La enfermera Richter tenía a la paciente número ocho cogida de la mano.
–¡¿Qué despropósito es éste?! ¡¿Cómo irrumpe usted así en mi despacho…?!– comenzó a vociferar el doctor.
Pero Mia Richter le respondió hablando en un susurro y él tuvo que esforzarse en oírla. Hasta donde ella sabía, si le hablabas de ese modo a quien te gritaba, paraba de hacerlo para escucharte.
–Usted mandó a mi hijo al orfanato Am Spiegelgrund– dijo con frialdad. Tenía una pistola en la otra mano que trataba de ocultar. Bien pensado, la venganza no era algo inteligente que hacer con el odio.
–Ah, ya entiendo –dijo el doctor, sin percatarse del arma, con ese tono condescendiente de quien sabía tener sólo un reducido grupo de iguales entre los cuales no se contaba su interlocutora–. ¿Cree que por el hecho de que yo firmara esos documentos, era quien tomaba las decisiones? –ahogó una risotada en su arrogancia–. Las mujeres sois criaturas débiles e irraci…

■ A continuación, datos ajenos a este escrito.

(* ===== verification/Recovery.v ===== *)
(** * Memory, disk and crash recovery ([broker/server.py],
      [persistence/wal_store.py])

The broker keeps every live task twice: as an object of the queue manager
and as a row of the [tasks] table.  The invariant says that the two agree
on identity, queue, payload and attempt count; every command, an eviction
sweep, a reset and a restart preserve it.  What a restart rebuilds from
the table is therefore exactly the set of live tasks at the crash. *)

From S2P Require Import Prelude PyDict Json JsonText DeadLetter QueueManager QueueInvariant TaskConservation TaskLifecycle QueueOrder WorkerRegistry Eviction LoadShedder WalStore Durability Metrics Server Frames Requests.
Import Server.

Module Recovery.
Section recovery.
  Context `{codec : JsonCodec}.
  Implicit Types (b : Broker) (env : Env) (x : Task) (r : Wal.TaskRow).

(** ** The invariant *)

(** What a crash must not change: identifier, queue, payload and attempts. *)
Definition Signature : Type := string * string * string * Z.

Definition task_sig x : Signature := (task_id x, queue_name x, dumps (payload x), attempts x).

Definition row_sig r : Signature :=
  (Wal.r_task_id r, Wal.r_queue_name r, Wal.r_payload r, Wal.r_attempts r).

(** Waiting or being processed. *)
Definition live x : Prop := status x = "pending" ∨ status x = "in_flight".

#[local] Instance live_dec x : Decision (live x).
Proof. unfold live. apply _. Defined.

Definition live_sigs (l : list Task) : list Signature := task_sig <$> filter live l.

Definition row_sigs (l : list Wal.TaskRow) : list Signature :=
  row_sig <$> filter Wal.recoverable l.

#[local] Arguments live_sigs : simpl never.
#[local] Arguments row_sigs : simpl never.
#[local] Arguments task_sig : simpl never.
#[local] Arguments row_sig : simpl never.

Definition coherent (db : Wal.Db) (s : QM.t) : Prop :=
  row_sigs (Wal.tasks db) ≡ₚ live_sigs (QM.all_tasks s).

Definition durable b : Prop :=
  ∃ db, wal_store b = Some db ∧ wf (queue_manager b) ∧ Tx.db_wf db ∧
    coherent db (queue_manager b).

(** ** Signatures *)

Lemma live_sigs_perm l k : l ≡ₚ k → live_sigs l ≡ₚ live_sigs k.
Proof. intros Hp. unfold live_sigs. by rewrite Hp. Qed.

Lemma live_sigs_live x l : live x → live_sigs (x :: l) = task_sig x :: live_sigs l.
Proof. intros Hx. unfold live_sigs. by rewrite filter_cons_True. Qed.

Lemma live_sigs_dead x l : ¬ live x → live_sigs (x :: l) = live_sigs l.
Proof. intros Hx. unfold live_sigs. by rewrite filter_cons_False. Qed.

Lemma row_sigs_app l k : row_sigs (l ++ k) = row_sigs l ++ row_sigs k.
Proof. unfold row_sigs. by rewrite filter_app, fmap_app. Qed.

Lemma row_sigs_mid r l1 l2 :
  row_sigs (l1 ++ r :: l2) ≡ₚ
    (if decide (Wal.recoverable r) then [row_sig r] else []) ++ row_sigs (l1 ++ l2).
Proof.
  rewrite (row_sigs_app l1 l2), (row_sigs_app l1). unfold row_sigs at 2. rewrite filter_cons.
  case_decide; cbn; [|done]. by rewrite Permutation_middle.
Qed.

(** A table with unique keys around the row of a key. *)
Lemma table_split (l : list Wal.TaskRow) r :
  Wal.pk_unique Wal.r_task_id l → r ∈ l →
  ∃ l1 l2, l = l1 ++ r :: l2 ∧
    Wal.delete_key Wal.r_task_id (Wal.r_task_id r) l = l1 ++ l2 ∧
    ∀ f, Wal.update_key Wal.r_task_id f (Wal.r_task_id r) l = l1 ++ f r :: l2.
Proof.
  intros Hu (l1&l2&->)%list_elem_of_split. exists l1, l2. split; [done|].
  unfold Wal.pk_unique in Hu. rewrite fmap_app, fmap_cons in Hu.
  apply NoDup_app in Hu as (_&Hd&[Hr _]%NoDup_cons).
  assert (Forall (λ r', Wal.r_task_id r' ≠ Wal.r_task_id r) l1) as H1.
  { apply Forall_forall. intros r' Hr' E. eapply (Hd (Wal.r_task_id r')).
    - by apply list_elem_of_fmap_2.
    - rewrite E. left. }
  assert (Forall (λ r', Wal.r_task_id r' ≠ Wal.r_task_id r) l2) as H2.
  { apply Forall_forall. intros r' Hr' E. apply Hr. rewrite <- E. by apply list_elem_of_fmap_2. }
  split.
  - unfold Wal.delete_key. rewrite filter_app, filter_cons_False by auto.
    by rewrite !Metrics.filter_all.
  - intros f. unfold Wal.update_key. rewrite fmap_app, fmap_cons, decide_True by done.
    f_equal; [|f_equal]; (rewrite <- (list_fmap_id l1) at 2 || rewrite <- (list_fmap_id l2) at 2);
      apply list_fmap_ext; intros i r' Hi;
      (rewrite decide_False; [done|]); (eapply Forall_lookup_1 in Hi; [|eassumption]; done).
Qed.

(** Taking a live task out of the manager, and its row out of the table. *)
Lemma coherent_take db s x rest :
  Tx.db_wf db → coherent db s → QM.all_tasks s ≡ₚ x :: rest → live x →
  ∃ r l1 l2, Wal.tasks db = l1 ++ r :: l2 ∧ Wal.recoverable r ∧ row_sig r = task_sig x ∧
    row_sigs (l1 ++ l2) ≡ₚ live_sigs rest ∧
    Wal.delete_key Wal.r_task_id (task_id x) (Wal.tasks db) = l1 ++ l2 ∧
    ∀ f, Wal.update_key Wal.r_task_id f (task_id x) (Wal.tasks db) = l1 ++ f r :: l2.
Proof.
  intros [Hu _] Hc Hp Hl. unfold coherent in Hc.
  rewrite (live_sigs_perm _ _ Hp), live_sigs_live in Hc by done.
  assert (task_sig x ∈ row_sigs (Wal.tasks db)) as Hin by (rewrite Hc; left).
  apply list_elem_of_fmap in Hin as (r&Hsig&[Hrec Hr]%list_elem_of_filter).
  destruct (table_split _ r Hu Hr) as (l1&l2&E&Hdel&Hupd).
  assert (Wal.r_task_id r = task_id x) as Hid by (unfold task_sig, row_sig in Hsig; congruence).
  rewrite Hid in Hdel, Hupd. exists r, l1, l2. split_and!; try done.
  rewrite E, row_sigs_mid, decide_True, <- Hsig in Hc by done. by apply Permutation_cons_inv in Hc.
Qed.

(** ** Each operation, in memory and on disk *)

Definition db_ids (db : Wal.Db) : list string := Wal.r_task_id <$> Wal.tasks db.

Lemma delete_key_notin k (l : list Wal.TaskRow) :
  k ∉ Wal.r_task_id <$> l → Wal.delete_key Wal.r_task_id k l = l.
Proof.
  intros Hk. apply Metrics.filter_all, Forall_forall. intros r Hr <-.
  apply Hk. by apply list_elem_of_fmap_2.
Qed.

Lemma coherent_enqueue db s qn p uuid now :
  coherent db s → uuid ∉ db_ids db →
  coherent (Wal.save_task (new_task uuid qn p now) now db) (QM.enqueue qn p uuid now s).2.
Proof.
  intros Hc Hf. unfold coherent. rewrite (live_sigs_perm _ _ (enqueue_adds qn p uuid now s)).
  rewrite live_sigs_live by (by left). rewrite <- Hc. cbn. unfold Wal.upsert. cbn.
  rewrite delete_key_notin by done. rewrite row_sigs_app. apply Permutation_app_comm.
Qed.

Lemma set_row_sig st n w now r x :
  row_sig r = task_sig x → row_sig (Wal.set_row st (Some n) w now r) = task_sig (set_attempts n x).
Proof. unfold row_sig, task_sig. cbn. congruence. Qed.

Lemma coherent_dequeue db s qn w d s' now :
  wf s → Tx.db_wf db → coherent db s → QM.dequeue qn w s = (Some d, s') →
  coherent (Wal.update_task_status (QM.d_task_id d) "in_flight" (Some (QM.d_attempts d))
              (Some w) now db).2 s'.
Proof.
  intros Hw Hdb Hc E.
  destruct (dequeue_moves _ _ _ _ _ Hw E) as (x&rest&E1&E2&->&Hst&_).
  destruct (coherent_take _ _ _ _ Hdb Hc E1) as (r&l1&l2&_&_&Hsig&Hrest&_&Hupd); [by left|].
  unfold coherent. cbn. rewrite Hupd, row_sigs_mid, decide_True by (by right).
  rewrite (live_sigs_perm _ _ E2), live_sigs_live by (by right). rewrite Hrest.
  by rewrite (set_row_sig _ _ _ _ _ _ Hsig).
Qed.

Lemma coherent_acknowledge db s tid s' now :
  wf s → Tx.db_wf db → coherent db s → QM.acknowledge tid s = (true, s') →
  coherent (Wal.update_task_status tid "done" None None now db).2 s'.
Proof.
  intros Hw Hdb Hc E.
  destruct (acknowledge_moves _ _ _ Hw E) as (x&rest&Hg&<-&E1&E2).
  destruct (shape_flight_get _ _ _ (proj1 Hw) Hg) as [_ [Hst _]].
  destruct (coherent_take _ _ _ _ Hdb Hc E1) as (r&l1&l2&_&_&_&Hrest&_&Hupd); [by right|].
  unfold coherent. cbn. rewrite Hupd, row_sigs_mid, decide_False by (by intros []).
  by rewrite (live_sigs_perm _ _ E2), live_sigs_dead by (by intros []).
Qed.

Lemma nack_live now n y : flight_ok y → live (nack_routed now (nack_verdict n y)) ↔ (attempts y < n)%Z.
Proof.
  intros [Hst _]. unfold nack_routed, nack_verdict.
  destruct (attempts y >=? n)%Z eqn:E; cbn.
  - split; [by intros []|lia].
  - rewrite Hst. cbn. split; [lia|by left].
Qed.

Lemma nack_result_action tid now s res s' y :
  flight_ok y → dget tid (QM._in_flight s) = Some y →
  QM.negative_acknowledge tid now s = (Some res, s') →
  QM.n_attempts res = attempts y ∧
  (QM.n_action res = "dead_lettered" ∧ (QM.max_retries s ≤ attempts y)%Z ∨
   QM.n_action res = "requeued" ∧ (attempts y < QM.max_retries s)%Z).
Proof.
  intros [Hst _] Hg. unfold QM.negative_acknowledge, QM.nack_take, QM.nack_route. rewrite Hg.
  cbn. destruct (attempts y >=? QM.max_retries s)%Z eqn:E; cbn.
  - intros [= <- _]. cbn. split; [done|left]. split; [done|lia].
  - rewrite bool_decide_eq_false_2 by congruence. intros [= <- _]. cbn.
    split; [done|right]. split; [done|lia].
Qed.

(** [stub] is the object [_handle_nack] stores; only its id matters here. *)
Lemma coherent_nack db s tid res s' stub now :
  wf s → Tx.db_wf db → coherent db s → task_id stub = tid →
  QM.negative_acknowledge tid now s = (Some res, s') →
  coherent
    (if bool_decide (QM.n_action res = "dead_lettered")
     then Wal.add_to_dlq stub "max retries exceeded" now db
     else (Wal.update_task_status tid "pending" (Some (QM.n_attempts res)) None now db).2) s'.
Proof.
  intros Hw Hdb Hc Hid E.
  destruct (negative_acknowledge_moves _ _ _ _ _ Hw E) as (y&rest&Hg&<-&Hf&E1&E2).
  destruct (nack_result_action _ _ _ _ _ _ Hf Hg E) as [Hn Hcase].
  destruct (coherent_take _ _ _ _ Hdb Hc E1) as (r&l1&l2&_&_&Hsig&Hrest&Hdel&Hupd);
    [right; apply Hf|].
  unfold coherent. rewrite (live_sigs_perm _ _ E2).
  pose proof (nack_live now (QM.max_retries s) y Hf) as Hl.
  destruct Hcase as [[-> Hge]|[-> Hlt]].
  - rewrite bool_decide_eq_true_2 by done. unfold Wal.add_to_dlq. cbn [Wal.tasks Wal.with_tasks Wal.with_dlq].
    by rewrite Hid, Hdel, Hrest, live_sigs_dead by (rewrite Hl; lia).
  - rewrite bool_decide_eq_false_2 by done. cbn.
    rewrite Hupd, row_sigs_mid, decide_True by (by left).
    rewrite live_sigs_live by (by apply Hl). rewrite Hrest.
    rewrite (set_row_sig _ _ _ _ _ _ Hsig), Hn. unfold nack_routed, nack_verdict.
    rewrite Z.geb_leb, (proj2 (Z.leb_gt _ _)) by done. by rewrite (proj1 Hf).
Qed.

(** ** Handlers that touch neither the queues nor the database *)

Definition frames {A} (h : M A) : Prop := keeps (λ b, (queue_manager b, wal_store b)) h.

Lemma frames_wal {A} (h : M A) b : frames h → wal_store (h b).2 = wal_store b.
Proof. intros Hf. by pose proof (Hf b) as [=]. Qed.

Lemma durable_ext b b' :
  queue_manager b' = queue_manager b → wal_store b' = wal_store b → durable b → durable b'.
Proof. unfold durable. by intros -> ->. Qed.

Lemma frames_durable {A} (h : M A) b : frames h → durable b → durable (h b).2.
Proof. intros Hf. pose proof (Hf b) as [=]. by apply durable_ext. Qed.

(** ** Every command keeps the invariant *)

Lemma on_qm_eq {A} (f : QM.t → A * QM.t) b :
  on_qm f b = (Some (f (queue_manager b)).1, set_qm (f (queue_manager b)).2 b).
Proof. unfold on_qm. by destruct (f _). Qed.

Lemma on_registry_eq {A} (f : Registry.t → A * Registry.t) b :
  on_registry f b = (Some (f (worker_registry b)).1, set_registry (f (worker_registry b)).2 b).
Proof. unfold on_registry. by destruct (f _). Qed.

Lemma on_wal_eq {A} (f : Wal.Db → A * Wal.Db) b db :
  wal_store b = Some db → on_wal f b = (Some (f db).1, set_wal (Some (f db).2) b).
Proof. intros E. unfold on_wal. rewrite E. by destruct (f db). Qed.

(** [uuid4] gives an identifier that is not in use. *)
Definition fresh env b : Prop :=
  (e_uuid env ∉ QM.ids (queue_manager b)) ∧
  (∀ db, wal_store b = Some db → e_uuid env ∉ db_ids db).

Lemma produce_durable env m b : fresh env b → durable b → durable (_handle_produce env m b).2.
Proof.
  intros [Hf Hfdb] Hd. pose proof Hd as (db&Hdb&Hw&Hwf&Hc). specialize (Hfdb db Hdb).
  destruct (given (m_queue m)) as [qn|] eqn:Eq; [destruct (task_given (m_task m)) as [p|] eqn:Ep|];
    [|unfold _handle_produce; by rewrite Eq, ?Ep..].
  destruct (Requests.handle_produce_spec env m b qn p Eq Ep) as (al&ra&sh&_&->).
  destruct al; [|exact Hd]. unfold Requests.produced. cbn [snd]. eexists. split_and!.
  - cbn. by rewrite Hdb.
  - by apply (exec_wf (OEnqueue qn p (e_uuid env) (e_time env))).
  - by apply (Tx.denote_wf (Tx.SaveTask _ _)).
  - by apply coherent_enqueue.
Qed.

Lemma consume_durable env m b : durable b → durable (_handle_consume env m b).2.
Proof.
  intros Hd. pose proof Hd as (db&Hdb&Hw&Hwf&Hc). unfold _handle_consume.
  destruct (given (m_queue m)) as [qn|], (given (m_worker_id m)) as [w|]; try exact Hd.
  unfold mbind, M_bind. rewrite on_qm_eq. pose proof (exec_wf (ODequeue qn w) _ Hw I) as Hw'.
  cbn [exec] in Hw'. destruct (QM.dequeue qn w (queue_manager b)) as [[d|] s'] eqn:E; cbn in Hw'.
  - unfold if_wal, on_wal. cbn. rewrite Hdb. eexists. split_and!; [done|done|..].
    + by apply (Tx.denote_wf (Tx.UpdateTaskStatus _ _ _ _ _)).
    + exact (coherent_dequeue db _ qn w d s' _ Hw Hwf Hc E).
  - exists db. split_and!; [done..|]. unfold coherent in *. cbn.
    destruct (dequeue_cases qn w (queue_manager b) (proj1 Hw)) as [(s1&E1&_&Hp)|(q&s1&x&rest&_&_&_&E1)];
      rewrite E1 in E; simplify_eq.
    by rewrite (live_sigs_perm _ _ Hp).
Qed.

Su cabeza explotó ante el grito de la Banshee.
–Gracias por ayudarme –le dijo Mia a Zlata, llena de dudas–. No te preocupes, cumpliré mi parte: saldremos de aquí.
Ninguna se sentía mejor y probablemente se habían transformado en algo peor. Sin embargo había algo que ambas detestaban de los hombres buenos que observaban a los hombres malos sin decir una palabra.